Bipolar disorder and the world of work: how can you continue to thrive?

Published Aug 12, 2023 • By Candice Salomé

According to the WHO (World Health Organization), bipolar disorder is one of the 10 most disabling illnesses. It often begins in adolescence or young adulthood, and requires lifelong treatment. In the United States, more than 7 million people suffer from bipolar disorder.

Given the symptoms of the illness - extreme mood swings ranging from depression to mania (euphoria) - it can be difficult to find and keep a job.

So what difficulties do patients with bipolar disorder face? How can you thrive at work when you are bipolar?

We explain it all in our article!

Bipolar disorder and the world of work: how can you continue to thrive?

What is bipolar disorder? 

Bipolar disorder is a chronic psychiatric condition characterized by recurrent mood disorders. In people with bipolar disorder, mood generally evolves in two alternating phases: manic or hypomanic episodes (exaltation of mood, agitation, etc.) and depressive episodes, with intervals of remission between the two phases.

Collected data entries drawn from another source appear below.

Definition decode_link_verdict (buf : list Z) : option Decoded :=
  if negb (len buf =? kLinkVerdictSize)
  then Some (size_error (len buf) kLinkVerdictSize) else
  prefix ← decode_prefix buf;
  target_originator ← be16_read buf 12;
  target_session ← be32_read buf 14;
  report_epoch ← be32_read buf 18;
  verdict ← rd8 buf 22;
  if (verdict >? link_verdict_kMax) || (prefix.(destination) =? 0)
  then Some (DErr kInvalidField) else
  Some (DLinkVerdict (MkLinkVerdictPkt prefix target_originator target_session
    report_epoch verdict)).

Definition decode_extended (buf : list Z) : option Decoded :=
  if len buf <? kCommonPrefixSize + 1 then Some (DErr kTruncated) else
  ext_id ← rd8 buf 11;
  if ext_id =? ext_type_kReservedInvalid then Some (DErr kInvalidField)
  else if ext_id =? ext_type_kCalProbe then decode_calib_probe buf
  else if ext_id =? ext_type_kCalTally then decode_calib_tally buf
  else if ext_id =? ext_type_kLinkVerdict then decode_link_verdict buf
  else
    prefix ← decode_prefix buf;
    Some (DExtUnknown (MkExtUnknown prefix ext_id)).

Definition decode_vehicle_cmd (buf : list Z) : option Decoded :=
  if negb (len buf =? kVehicleCmdSize)
  then Some (size_error (len buf) kVehicleCmdSize) else
  flags ← rd8 buf 16;
  if has_unknown_bits flags vcmd_flags_kKnownMask
  then Some (DErr kInvalidField) else
  prefix ← decode_prefix buf;
  cmd_nonce ← be32_read buf 11;
  cmd_seq ← rd8 buf 15;
  cmd_id ← rd8 buf 17;
  cmd_arg ← rd8 buf 18;
  cmd_mac ← be32_read buf 19;
  if negb (vcmd_arg_in_wire_range cmd_id cmd_arg)
  then Some (DErr kInvalidField) else
  Some (DVehicleCmd (MkVehicleCmd prefix cmd_nonce cmd_seq flags cmd_id cmd_arg
    cmd_mac)).

(** [decode]: one frame, strict length; [None] as argument is [nullptr]. *)
Definition decode (buf : ptr) : option Decoded :=
  match buf with
  | None => Some (DErr kTooShort)
  | Some buf =>
    if len buf <? 2 then Some (DErr kTooShort) else
    magic ← be16_read buf 0;
    if negb (magic =? kMagic) then Some (DErr kBadMagic) else
    if len buf <? kCommonPrefixSize then Some (DErr kTooShort) else
    ver_type ← rd8 buf 2;
    if negb (to_u8 (Z.shiftr ver_type 4) =? kProtocolVersion)
    then Some (DErr kBadVersion) else
    match packet_type_of (Z.land ver_type 0x0F) with
    | Some kData => decode_data buf
    | Some kReservedNack => decode_reserved_nack buf
    | Some kLinkReport => decode_link_report buf
    | Some kHeartbeat => decode_heartbeat buf
    | Some kCsa => decode_csa buf
    | Some kRecoveryRequest => decode_recovery_request buf
    | Some kJsccFeedback => decode_jscc_feedback buf
    | Some kCacheStatus => decode_cache_status buf
    | Some kCacheRequest => decode_cache_request buf
    | Some kCacheReply => decode_cache_reply buf
    | Some kAnnounce => decode_announce buf
    | Some kCacheAssign => decode_cache_assign buf
    | Some kExtended => decode_extended buf
    | Some kVehicleCmd => decode_vehicle_cmd buf
    | Some kSelectorState => decode_selector_state buf
    | None => Some (DErr kUnknownType)
    end
  end.

(** ** Encoders *)

(** Result of an encoder: bytes written (0 = refused) and the buffer. *)
Abbreviation encoded := (option (Z * ptr)).
Definition refused (out : ptr) : encoded := Some (0, out).
Definition written (n : Z) (out : option (list Z)) : encoded :=
  o ← out; Some (n, Some o).

Definition encode_data (hdr : DataHeader) (payload : ptr) (payload_len : Z)
    (out : ptr) (cap : Z) : encoded :=
  let total := kDataHeaderSize + payload_len in
  match out with
  | None => refused out
  | Some o =>
    if (cap <? total)
       || (match payload with None => payload_len >? 0 | Some _ => false end)
    then refused out else
    written total (
      o ← encode_prefix hdr.(dh_prefix) kData o;
      o ← wr8 o 11 hdr.(dh_stream_id);
      o ← wr8 o 12 hdr.(dh_stream_type);
      o ← be32_write o 13 hdr.(dh_seq);
      o ← be32_write o 17 hdr.(dh_block_id);
      o ← wr8 o 21 hdr.(dh_data_flags);
      o ← wr8 o 22 hdr.(dh_active_profile);
      o ← wr8 o 23 hdr.(dh_table_version);
      o ← be16_write o 24 payload_len;
      if payload_len >? 0
      then src ← payload;
           memcpy o (Z.to_nat kDataHeaderSize) src (Z.to_nat payload_len)
      else Some o)
  end.

Definition encode_link_report (pkt : LinkReport) (out : ptr) (cap : Z) : encoded :=
  match out with
  | None => refused out
  | Some o =>
    if cap <? kLinkReportSize then refused out else
    written kLinkReportSize (
      o ← encode_prefix pkt.(lr_prefix) kLinkReport o;
      o ← be16_write o 11 pkt.(lr_target_originator);
      o ← be32_write o 13 pkt.(lr_target_session);
      o ← wr8 o 17 pkt.(lr_target_stream_id);
      o ← be32_write o 18 pkt.(lr_report_epoch);
      o ← wr8 o 22 pkt.(lr_table_version);
      o ← wr8 o 23 (to_u8 pkt.(lr_rssi_best));
      o ← wr8 o 24 (to_u8 pkt.(lr_rssi_mean));
      o ← be16_write o 25 pkt.(lr_loss_postdiv_prearq);
      o ← be32_write o 27 pkt.(lr_uniq);
      o ← be32_write o 31 pkt.(lr_diversity);
      o ← wr8 o 35 pkt.(lr_adapters);
      o ← be16_write o 36 pkt.(lr_probe_per);
      wr8 o 38 pkt.(lr_recommended_prof))
  end.

(** [link_report_stamp_epoch]: the boolean result and the frame after it. *)
Definition link_report_stamp_epoch (frame : ptr) (n epoch : Z)
  : option (bool * ptr) :=
  match frame with
  | None => Some (false, frame)
  | Some f =>
    if n <? kLinkReportSize then Some (false, frame) else
    f ← be32_write f 18 epoch;
    Some (true, Some f)
  end.

Definition encode_heartbeat (pkt : Heartbeat) (out : ptr) (cap : Z) : encoded :=
  match out with
  | None => refused out
  | Some o =>
    if cap <? kHeartbeatSize then refused out else
    written kHeartbeatSize (encode_prefix pkt.(hb_prefix) kHeartbeat o)
  end.

Definition encode_selector_state (pkt : SelectorState) (out : ptr) (cap : Z)
  : encoded :=
  let holder_present :=
    flag_set pkt.(ss_state_flags) selector_state_flags_kHolderPresent in
  let calib_present :=
    flag_set pkt.(ss_state_flags) selector_state_flags_kCalibPresent in
  if calib_present && negb holder_present then refused out else
  let size := if calib_present then kSelectorStateCalibSize
              else if holder_present then kSelectorStateSize
              else kSelectorStateLegacySize in
  match out with
  | None => refused out
  | Some o =>
    if (cap <? size) || negb (selector_state_fields_valid pkt) then refused out
    else written size (
      o ← encode_prefix pkt.(ss_prefix) kSelectorState o;
      o ← wr8 o 11 pkt.(ss_table_version);
      o ← wr8 o 12 pkt.(ss_active_profile);
      o ← wr8 o 13 pkt.(ss_safe_floor_profile);
      o ← wr8 o 14 pkt.(ss_ceiling_profile);
      o ← wr8 o 15 pkt.(ss_lockout_profile);
      o ← wr8 o 16 pkt.(ss_state_flags);
      o ← wr8 o 17 pkt.(ss_lockout_strikes);
      o ← be16_write o 18 pkt.(ss_remaining_ms);
      o ← wr8 o 20 pkt.(ss_transition_reason);
      o ← be16_write o 21 pkt.(ss_loss_window_milli);
      o ← wr8 o 23 pkt.(ss_lockout_active_mask);
      o ← wr8 o 24 pkt.(ss_lockout_latched_mask);
      o ← be16_write o 25 pkt.(ss_loss_ewma_milli);
      o ← be32_write o 27 pkt.(ss_loss_uniq);
      o ← wr8 o 31 pkt.(ss_loss_score);
      o ← (if holder_present then be16_write o 32 pkt.(ss_report_latch_holder)
           else Some o);
      if calib_present then
        o ← wr8 o 34 pkt.(ss_calib_word);
        wr8 o 35 pkt.(ss_calib_fingerprint)
      else Some o)
  end.

Definition encode_announce (pkt : Announce) (out : ptr) (cap : Z) : encoded :=
  match out with
  | None => refused out
  | Some o =>
    if cap <? kAnnounceSize then refused out else
    written kAnnounceSize (
      o ← encode_prefix pkt.(an_prefix) kAnnounce o;
      o ← wr8 o 11 pkt.(an_flags);
      o ← be16_write o 12 pkt.(an_claimed_by);
      memcpy o 14 pkt.(an_psk) (Z.to_nat kAnnouncePskSize))
  end.

Definition encode_cache_assign (pkt : CacheAssign) (out : ptr) (cap : Z)
  : encoded :=
  match out with
  | None => refused out
  | Some o =>
    if (cap <? kCacheAssignSize) || (pkt.(ca_target_cache) =? 0)
       || (pkt.(ca_target_originator) =? 0) || (pkt.(ca_target_chan) =? 0)
       || (pkt.(ca_target_bw) >? 2)
    then refused out else
    written kCacheAssignSize (
      o ← encode_prefix pkt.(ca_prefix) kCacheAssign o;
      o ← be16_write o 11 pkt.(ca_target_cache);
      o ← be16_write o 13 pkt.(ca_target_originator);
      o ← be32_write o 15 pkt.(ca_assignment_epoch);
      o ← be16_write o 19 pkt.(ca_target_chan);
      o ← wr8 o 21 pkt.(ca_target_bw);
      wr8 o 22 pkt.(ca_target_net_id))
  end.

Cheerfulness becomes exaggerated euphoria, while sadness becomes deep depression. Behavioral problems that accompany these phases have a profound impact on the life of the person affected, and can even seriously damage family and professional relationships.

Bipolar disorder can be a serious illness, requiring lifelong care and treatment.

Why is it difficult to combine bipolar disorder and professional life? 

In a survey carried out by the Depression and Bipolar Support Alliance, almost 9 out of 10 people affected by bipolar disorder said that their performance at work had been affected by the illness. More than half of those questioned said they thought they had to change jobs or careers more often than people without the condition. A large proportion of respondents also said that they were entitled to less responsibility or fewer promotions than their colleagues.

It is not always easy for patients with bipolar disorder to find a place in the world of work, and especially to keep their job. Depending on the type of bipolar disorder, and because of the length of the cycles associated with the condition, maintaining stability and consistency can be complicated.

During their manic phase, an employee with a bipolar disorder may become agitated, more talkative than usual, and say things that may disconcert those around them at work. It's also a time when the employee may do a lot of work, be more creative and so on.

On the other hand, in their depressive phase, an employee may seem withdrawn or not open to discussion. Sometimes they are no longer able to get up and go to work, or even to let the company know when they are absent. Repeated absences can be misinterpreted by the employer as lack of seriousness and motivation. This can ultimately lead to dismissal.

People with bipolar disorder may also have problems concentrating, memorizing, relating to other people, etc.

However, when patients follow their treatment correctly, the illness can be stabilized, making professional integration a real possibility. People affected by bipolar disorder can even reveal themselves at work, achieving their full potential.

How can you still thrive in a professional environment even if you are affected by bipolar disorder? 

Avoid stressful situations

People with bipolar disorder need to avoid stressful situations. They need to learn to work calmly, which is not always easy.

Nevertheless, work-related stress is often a weakening factor that can encourage relapses of the illness.

So it's important to learn how to spot the warning signs as early as possible so as to slow the pace.

Here are a few tips for managing stress at work:

  • Take frequent, regular breaks,
  • Use relaxation techniques such as meditation,
  • Listen to relaxing music,
  • Take a walk around the block at lunchtime.

It may sometimes be necessary to adjust your work situation. In some cases, reclassification may be the best option.

The attending psychiatrist may need to collaborate with the occupational physician in the interests of the patient and in agreement with the latter.

Choose a job with fixed but flexible hours 

Sleep is an important factor in managing the disease. Poor sleep is often the harbinger of a new attack.

It is therefore important to avoid jobs with night shifts or changing working hours. "Classic" working hours will allow you to get a good night's sleep.

What's more, flexible working hours allow you to choose less stressful working hours. For example, starting very early in the morning before colleagues arrive, or working from home for part of the week, is a good compromise for people affected by bipolar disorder.

Be organized in your work 

By being organized and rigorous, you can eliminate a lot of the stress that may come with the job.

Here are a few tips:

  • Make lists of the tasks you have to do on a daily basis and tick off items as they are completed,
  • Break down your important projects into smaller tasks and concentrate on one task at a time,
  • Use your electronic diary to remind yourself of tasks to be completed and their deadlines.